Conan O'Brien, yes. Wil Wheaton, hell yes. But not Vin.
Whether its $15 million or $15.5 million, getting an extra half a million in ticket sales on opening weekend is never bad, especially when all you have to say is "uh, yeah, I still play DnD." Probably the easiest crowd he has to play to. "I am one of you and I am produing a SF movie" SOLD!
Besides your thinking about only about the number of table top gamers, that's not what the entertainment industry thinks about when you say "DnD."
These days when the guys in the board room think DnD, they think Balders Gate, not dice. Just like Marvel comics is tax break for Marvel Entertainment, which pitches the I.P. to movies, WotC is merely a I.P. place holder for Hasbro's (really now Infrogames) video game I.P.s
Hell, the main reason WotC has a new setting coming out is because Hasbro owns the digital rights to Forgotten Realms, and WotC wants their big piece of that video game pie.

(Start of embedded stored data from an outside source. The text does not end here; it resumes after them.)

Lemma check_build_invariants_iff p :
  check_build_invariants p = Ok tt <->
  pp_chain_id p <> 0 /\ pp_bridge_contract p <> ZERO20 /\ pp_rgb_asset_id p <> [] /\
  (pp_chain_id p ∈ MAINNET_EVM_CHAIN_IDS -> pp_bitcoin_network p = BnMainnet) /\
  pp_funds_in_contract p <> ZERO20 /\ pp_token_contract p <> ZERO20 /\
  pp_evm_finality_tag p <> Latest /\ pp_spv_min_confirmations p <> 0 /\
  pp_btc_relay_required p = true /\ pp_attestation p = Real.
Proof.
  unfold check_build_invariants. rewrite mainnet_bool.
  destruct (Z.eqb_spec (pp_chain_id p) 0); [split; [discriminate|intuition congruence]|].
  destruct (bool_decide_reflect (pp_bridge_contract p = ZERO20)); [split; [discriminate|intuition congruence]|].
  destruct (bool_decide_reflect (pp_rgb_asset_id p = [])); [split; [discriminate|intuition congruence]|]. cbn [orb].
  destruct (bool_decide_reflect (pp_chain_id p ∈ MAINNET_EVM_CHAIN_IDS)),
    (bool_decide_reflect (pp_bitcoin_network p = BnMainnet));
    cbn [andb negb]; try (split; [discriminate|tauto]).
  all: destruct (bool_decide_reflect (pp_funds_in_contract p = ZERO20)); [split; [discriminate|intuition congruence]|].
  all: destruct (bool_decide_reflect (pp_token_contract p = ZERO20)); [split; [discriminate|intuition congruence]|].
  all: destruct (bool_decide_reflect (pp_evm_finality_tag p = Latest)); [split; [discriminate|intuition congruence]|].
  all: destruct (Z.eqb_spec (pp_spv_min_confirmations p) 0); [split; [discriminate|intuition congruence]|].
  all: destruct (pp_btc_relay_required p); [|split; [discriminate|intuition congruence]]; cbn [negb].
  all: destruct (pp_attestation p); [split; [discriminate|intuition congruence]|]; destruct (pp_btc_source p); split; [intros _; split_and!; tauto|done].
Qed.

Lemma check_invariants_iff p : check_invariants p = Ok tt <-> production_safe p.
Proof.
  assert (Hps : production_safe p <-> check_build_invariants p = Ok tt /\
    pp_electrum_host p <> [] /\
    (pp_evm_source p <> RawRpc /\ (pp_evm_source p = PinnedTlsRpc -> is_Some (pp_evm_rpc_tls p))) /\
    (if clones (pp_signer_role p)
     then exists x, pp_clone_peer_pcr3 p = Some x /\ forallb (fun b => b2z b =? 0) x = false
     else pp_clone_peer_pcr3 p = None)).
  { rewrite check_build_invariants_iff. split; [intros []; tauto|intros H; split; tauto]. }
  rewrite Hps. clear Hps. unfold check_invariants. destruct (check_build_invariants p) as [[]| |]; cbn [rbind];
    [|by split; [|intros [? _]]..].
  destruct (bool_decide_reflect (pp_electrum_host p = [])) as [|Hh];
    [split; [done|by intros (_ & ? & _)]|].
  assert (Hs : (if bool_decide (pp_evm_source p = RawRpc) then False
                else if bool_decide (pp_evm_source p = PinnedTlsRpc) &&
                        negb (bool_decide (is_Some (pp_evm_rpc_tls p))) then False else True) <->
               pp_evm_source p <> RawRpc /\ (pp_evm_source p = PinnedTlsRpc -> is_Some (pp_evm_rpc_tls p))).
  { destruct (pp_evm_source p), (pp_evm_rpc_tls p) as [t|]; cbn; split; try tauto; try done.
    intros [_ H]. by destruct (H eq_refl). }
  rewrite <- Hs. destruct (bool_decide (pp_evm_source p = RawRpc)); [split; [done|tauto]|].
  destruct (bool_decide (pp_evm_source p = PinnedTlsRpc) && _); [split; [done|tauto]|].
  clear Hs. destruct (clones (pp_signer_role p)), (pp_clone_peer_pcr3 p) as [x|];
    try (by split; [|intros (_ & _ & _ & H); first [done|destruct H as (? & ? & _)]]).
  rewrite nonzero_forallb. destruct (forallb _ x) eqn:Ex; cbn [negb]; split; try done.
  - intros (_ & _ & _ & y & [= <-] & Hy). congruence.
  - intros _. split_and!; try done. by exists x.
Qed.

(** ** SetEndpoints *)

Section Launch.
Context {T : TextCodecs} {D : TlsNames} {L : TlsNamesLaws D} {K : Keys}.
Context (sha256 : bytes -> bytes) (encode : SetEndpointsRequest -> bytes).

Abbreviation set_endpoints := (handle_set_endpoints sha256 encode).
Abbreviation prepare := (prepare_launch sha256 encode).

(** Refused, the context is as before; accepted, the slot is filled. *)
Lemma set_endpoints_cases f c req pcr3 seed system c' r :
  set_endpoints f c req pcr3 seed system = (c', r) ->
  match r with
  | Ok _ => exists l, prepare f c req pcr3 = Ok l /\ lc_launch c' = Some l /\
                      lc_bridge_config c' = lc_bridge_config c /\ lc_build_ctx c' = lc_build_ctx c /\
                      inner (lc_state c') = inner (lc_state c)
  | _ => c' = c
  end.
Proof.
  unfold handle_set_endpoints. destruct (prepare f c req pcr3) as [l| |]; cbn [rbind];
    [|by intros [= <- <-]..].
  destruct (match (if kms_persistence f then _ else _) with Some _ => _ | None => _ end) as [src| |];
    cbn [rbind]; [|by intros [= <- <-]..].
  destruct (system l) as [u| |]; cbn [rbind]; [|by intros [= <- <-]..].
  destruct src as [src|]; [|intros [= <- <-]; by exists l].
  unfold set_seed_source. destruct (seed_source (lc_state c)); intros [= <- <-]; [by destruct c|].
  by exists l.
Qed.

Lemma prepare_ok f c req pcr3 l :
  prepare f c req pcr3 = Ok l ->
  lc_launch c = None /\
  parse_endpoints f (lc_build_ctx c) req (bc_kms_allowed_accounts (lc_bridge_config c))
    (debug_or_test (lc_build_ctx c)) = Ok (l_endpoints l) /\
  assert_valid_for_build f (l_policy l) (lc_build_ctx c) = Ok tt /\
  exists src tls,
    (if evm_rpc f then exists t, e_evm_rpc_tls (l_endpoints l) = Some t /\
                                 (src, tls) = resolve_evm_data_source sha256 t
     else src = Disabled /\ tls = None) /\
    with_clone_peer_pcr3
      (with_kms (resolve f (lc_build_ctx c) (lc_bridge_config c) src tls
                   (e_electrum_host (l_endpoints l))) (e_kms (l_endpoints l))) pcr3
    = Ok (l_policy l).
Proof.
  unfold prepare_launch. intros H. inv_bind H u1 H1. destruct (lc_launch c); [done|].
  inv_bind H u2 H2. inv_bind H ep Hep. inv_bind H st Hst. destruct st as [src tls].
  inv_bind H pol Hpol. inv_bind H u3 H3. injection H as <-. cbn [l_endpoints l_policy].
  split; [done|]. split; [by destruct (parse_endpoints _ _ _ _ _); [injection Hep as <-|..]|].
  split; [destruct u3; by destruct (assert_valid_for_build _ _ _) as [[]| |]|].
  exists src, tls. split; [|done]. destruct (evm_rpc f).
  - inv_bind Hst t Ht. apply ok_or_ok in Ht. exists t. split; [done|]. congruence.
  - by injection Hst as <- <-.
Qed.

(** A bridge build as it is shipped. *)
Definition release (f : Features) (ctx : BuildContext) : Prop :=
  rgb_validation f = true /\ spv f = true /\ bx_rgb_validation ctx = true /\
  debug_or_test ctx = false /\ mock_attestation ctx = false /\ allow_seed_import ctx = false.

(** What a shipped build has launched with: a production policy that passed the
    gate. *)
Lemma prepare_release f c req pcr3 l :
  prepare f c req pcr3 = Ok l -> release f (lc_build_ctx c) ->
  exists p src tls host, l_policy l = SProduction p /\ check_invariants p = Ok tt /\
    host = e_electrum_host (l_endpoints l) /\
    (if evm_rpc f then exists t, e_evm_rpc_tls (l_endpoints l) = Some t /\
                                 (src, tls) = resolve_evm_data_source sha256 t
     else src = Disabled /\ tls = None) /\
    (exists p0, resolve f (lc_build_ctx c) (lc_bridge_config c) src tls host = SProduction p0 /\
       p = set_launch_pins p0 (e_kms (l_endpoints l)) (pp_clone_peer_pcr3 p)) /\
    (if clones (pp_signer_role p) then exists x, pcr3 = Ok x /\ pp_clone_peer_pcr3 p = Some x
     else pp_clone_peer_pcr3 p = None).
Proof.
  intros H (Hr & Hspv & Hb & Hd & Hm & Hi). apply prepare_ok in H as (_ & _ & Hv & src & tls & Hs & Hp).
  unfold assert_valid_for_build, indexer_trusted in Hv. rewrite Hr, Hspv, Hb, Hd in Hv. cbn in Hv.
  destruct (l_policy l) as [p|]; [|done]. exists p, src, tls, (e_electrum_host (l_endpoints l)).
  split; [done|]. split; [done|]. split; [done|]. split; [done|].
  destruct (resolve _ _ _ _ _ _) as [p0|r] eqn:E; [|discriminate Hp]. cbn [with_kms with_clone_peer_pcr3] in Hp.
  assert (Hn : pp_clone_peer_pcr3 p0 = None).
  { unfold resolve in E. repeat (destruct (_ : bool) in E; [discriminate E|]). by injection E as <-. }
  change (pp_signer_role (set_launch_pins p0 _ _)) with (pp_signer_role p0) in Hp.
  destruct (clones (pp_signer_role p0)) eqn:Ec.
  - inv_bind Hp x Hx. injection Hp as <-. split; [by exists p0|]. cbn. rewrite Ec. by exists x.
  - injection Hp as <-. split; [by exists p0|]. cbn. by rewrite Ec.
Qed.

(** ** Agreement *)

Context (hex_empty : hex_decode [] = Some []).

Lemma eth_address_of o v b : o = Some v -> address20 v = Ok b -> o ≫= eth_address = Some b.
Proof. intros -> H. cbn. by apply address_agree. Qed.

(** An empty destination is none, for both. *)
Lemma destination_agree o b :
  match optional o with None => Ok ZERO20 | Some v => address20 v end = Ok b ->
  default ZERO20 (o ≫= eth_address) = b.
Proof.
  destruct o as [[|x v]|]; cbn [optional mbind option_bind].
  - intros [= <-]. unfold eth_address, parse_eth_address. change (strip_0x []) with (@nil byte).
    by rewrite hex_empty.
  - intros H. by rewrite (address_agree _ _ H).
  - by intros [= <-].
Qed.

Lemma network_agree o m n :
  attested <$> from_env_str (to_str (default (text "bitcoin") o)) = Some m ->
  bn_from_env_str (to_str (default (text "bitcoin") (optional o))) = Some n -> m = n.
Proof.
  intros H. rewrite (proj1 (network_names_agree _)). destruct o as [[|x v]|]; [discriminate H|..];
    cbn [optional]; rewrite H; by intros [= ->].
Qed.

Lemma gas_rules_agree role es f' (c : BridgeConfig) (ef : ProductionFields) :
  image_config es c -> expected_fields sha256 role es f' ef ->
  let gas := negb (bool_decide (role = Mint)) in
  default ZERO20 (keep gas (bc_gas_tx_allowed_to c)) = pol_gas_tx_allowed_to ef /\
  (if gas then bc_gas_tx_max_gas_limit c else 0) = pol_gas_tx_max_gas_limit ef /\
  (if gas then bc_gas_tx_max_fee_per_gas c else 0) = pol_gas_tx_max_fee_per_gas ef /\
  default 0 (keep gas (bc_gas_tx_max_value_wei c)) = pol_gas_tx_max_value_wei ef /\
  (if gas then bc_gas_tx_allowed_selectors c else []) = pol_gas_tx_allowed_selectors ef.
Proof.
  intros C E. rewrite (im_to _ _ C), (im_limit _ _ C), (im_fee _ _ C), (im_wei _ _ C), (im_selectors _ _ C).
  pose proof (xf_to _ _ _ _ _ E) as Hto. pose proof (xf_limit _ _ _ _ _ E) as Hl.
  pose proof (xf_fee _ _ _ _ _ E) as Hf. pose proof (xf_wei _ _ _ _ _ E) as Hw.
  pose proof (xf_selectors _ _ _ _ _ E) as Hs. unfold gas_of in *.
  destruct (bool_decide (role = Mint)); cbn [negb keep].
  - injection Hto as <-. injection Hl as <-. injection Hf as <-. injection Hw as <-. by injection Hs as <-.
  - split_and!.
    + by apply destination_agree.
    + by apply number_agree.
    + by apply number_agree.
    + by apply trimmed_number_agree.
    + by apply selectors_agree.
Qed.

Lemma pins_agree role es f' (c : BridgeConfig) (ef : ProductionFields) :
  image_config es c -> expected_fields sha256 role es f' ef ->
  bc_chain_id c = pol_chain_id ef /\ bc_bitcoin_network c = bitcoin_network ef /\
  bc_bridge_contract c = bridge_contract ef /\ bc_rgb_asset_id c = rgb_asset_id ef /\
  bc_funds_in_contract c = funds_in_contract ef /\ bc_evm_finality_tag c = evm_finality_tag ef /\
  bc_token_contract c = token_contract ef /\ bc_spv_min_confirmations c = spv_min_confirmations ef /\
  negb (bool_decide (role = Burn)) && allows_vanilla_btc c = allow_vanilla_psbt ef.
Proof.
  intros C E. rewrite (im_chain _ _ C), (im_asset _ _ C), (im_funds _ _ C), (im_token _ _ C), (im_bridge _ _ C).
  destruct (xf_chain _ _ _ _ _ E) as (v1 & V1 & H1). destruct (xf_bridge _ _ _ _ _ E) as (v2 & V2 & H2).
  destruct (xf_funds _ _ _ _ _ E) as (v3 & V3 & H3). destruct (xf_token _ _ _ _ _ E) as (v4 & V4 & H4).
  destruct (xf_confirmations _ _ _ _ _ E) as (v5 & V5 & H5).
  rewrite (eth_address_of _ _ _ V2 H2), (eth_address_of _ _ _ V3 H3), (eth_address_of _ _ _ V4 H4).
  rewrite V1, (xf_asset _ _ _ _ _ E). pose proof (im_confirmations _ _ C) as H5'. rewrite V5 in H5'.
  split_and!; try done.
  - cbn [number] in H1. apply ok_or_ok in H1. cbn. by rewrite H1.
  - eapply network_agree; [exact (im_net _ _ C)|exact (xf_net _ _ _ _ _ E)].
  - pose proof (im_tag _ _ C) as Ht. pose proof (xf_tag _ _ _ _ _ E) as Ht'.
    destruct (image_var es "EVM_FINALITY_TAG"); congruence.
  - by eapply confirmations_agree.
  - pose proof (xf_vanilla _ _ _ _ _ E) as Hv. destruct (bool_decide (role = Burn)); [done|].
    destruct Hv as (n & Hn & ->). cbn [negb andb]. unfold allows_vanilla_btc.
    rewrite (im_sats _ _ C). by rewrite (number_agree _ _ _ Hn).
Qed.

Don't forget that while you chuck dice at the table, there are people now calling themselves "roleplayers" Everquest that have never touched a die (I used to date such a girl and we had fun teasing each other on the real definition of being a gamer.)
And Hollywood sees big bucks in console/PC games. In fact, that they blame lower ticket sales on the video game market.
Better yet, anyone been to both E3 AND GenCon? Could someone tell us which is bigger?
Wake up call! we aren't the parent market, we are just a tax break and I.P protection for the real cash cow.